WASHINGTON, D.C. ― It was announced Tuesday that U.S. Rep. Paul Tonko (D-NY) and U.S. Rep. Ben Ray Luján’s (D-NM) bipartisan addiction treatment bill, H.R. 3692: Addiction Treatment Access Improvement Act, was included in the final opioid package agreement that was negotiated between the House and Senate.
In the Senate, companion legislation was led by Senators Ed Markey (D-MA), Rand Paul (R-KY), Maggie Hassan (D-NH), and Susan Collins (R-ME).
U.S. Rep. Paul Tonko
“When an individual in the throes of addiction reaches out for help, we need a treatment system that is ready to assist,” Tonko said. “Unfortunately, because of outdated laws that have artificially constrained treatment capacity, instead of a helping hand individuals are met with a closed door and a months or even years long wait for treatment. This legislation sets us on a path towards a system of treatment on demand so that we can better assist those struggling with addiction when they have that moment of clarity. By expanding our addiction workforce to include nursing professionals and allowing health care providers the flexibility to treat more patients, we will truly make a difference in the lives of all who are touched by addiction. Finally, I want to thank my co-lead in this effort, Congressman Luján for his passion and leadership that helped to get this legislation across the finish line.”

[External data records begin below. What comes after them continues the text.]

Lemma Unlock_inv l r l' : Unlock l = (r, l') -> lock_inv l -> lock_inv l'.
Proof.
  intros E H. destruct (decide (waiters l = [])) as [Hw|Hw].
  { rewrite Unlock_free in E by done. simplify_eq. destruct H as [Hh Hf Hfr Hnd Hfi].
    rewrite Hw in Hh, Hfr, Hnd. split; simpl; try done.
    intros Hfew. specialize (Hfi Hfew). unfold fifo_inv in *. by rewrite Hw in Hfi. }
  destruct (Unlock_hand l H Hw) as (w & ws & E' & Hp & Ho & _). rewrite E in E'. simplify_eq.
  assert (Hin : forall x, x ∈ ws -> x ∈ waiters l) by (intros; rewrite Hp; by right).
  split; simpl; [done| | | |].
  - intros Hh. apply (inv_free _ H) in Hh. done.
  - intros x Hx. by apply (inv_fresh _ H), Hin.
  - pose proof (inv_nodup _ H) as Hnd. rewrite (fmap_Permutation _ _ _ Hp) in Hnd.
    by apply NoDup_cons_1_2 in Hnd.
  - intros Hfew. destruct (inv_fifo _ H Hfew) as (Ha & Hle & Hlt). split_and!; simpl; try lia; eauto.
Qed.

(** * The goroutines *)

(** [owners] counts the goroutines between their [LockPriority] and their
    [Unlock]; [blocked] holds the channels that the others wait on. *)
Record sys := mkSys { lock : writeLock; owners : nat; blocked : list nat }.

Definition init : sys := mkSys zeroLock 0 [].

Inductive step : sys -> sys -> Prop :=
| step_lock p l l' o b :
    acquire p l = (None, l') -> step (mkSys l o b) (mkSys l' (S o) b)
| step_block p l l' r o b :
    acquire p l = (Some r, l') -> step (mkSys l o b) (mkSys l' o (r :: b))
| step_unlock l l' o b :
    Unlock l = (None, l') -> step (mkSys l (S o) b) (mkSys l' o b)
| step_handoff l l' r o b :
    (* the goroutine that waits on [r] owns the lock from here on *)
    Unlock l = (Some r, l') -> r ∈ b ->
    step (mkSys l (S o) b) (mkSys l' (S o) (filter (.≠ r) b)).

“As a result of this legislation, more people suffering from opioid use disorder will be able to get the help they deserve,” Luján said. “Permanently allowing Nurse Practitioners and Physician Assistants to prescribe buprenorphine goes a long way in building out the specialty behavioral health workforce, especially in rural areas like New Mexico. I’m particularly glad to see additional advanced practice nurses, like Certified Nurse Midwives and Certified Registered Nurse Anesthetists, gain access to buprenorphine prescribing authority as well. Continuity of care is incredibly important to recovery. The TREAT Act helps ensure moms and families who are struggling with addiction have access to reliable health care providers within their communities, like midwives, so they can get treatment as quickly as possible. I’m grateful for Congressman Tonko’s leadership on this issue and pleased that this legislation is making important progress in Congress.”
H.R. 3692: the Addiction Treatment Access Improvement Act empowers certain specializations of advanced practice registered nurses (APRNs) to prescribe or dispense buprenorphine for treatment of opioid use disorder (OUD), and makes permanent existing levels of expanded treatment capacity for nurse practitioners (NPs) and physician assistants (PAs). It also codifies the ability for qualified physicians to prescribe MAT for up to 275 patients and allows waivered practitioners to immediately treat 100 patients at a time if the practitioner is board certified in addiction medicine or addiction psychiatry or if the practitioner provides MAT in a qualified practice setting. The bill has received support from the American Society of Addiction Medicine, the American Nurses Association, American Association of Nurse Practitioners, American Academy of Physician Assistants, the American College of Nurse-Midwives, the American Association of Nurse Anesthetists, the National Association of Clinical Nurse Specialists, and the American College of Obstetricians and Gynecologists.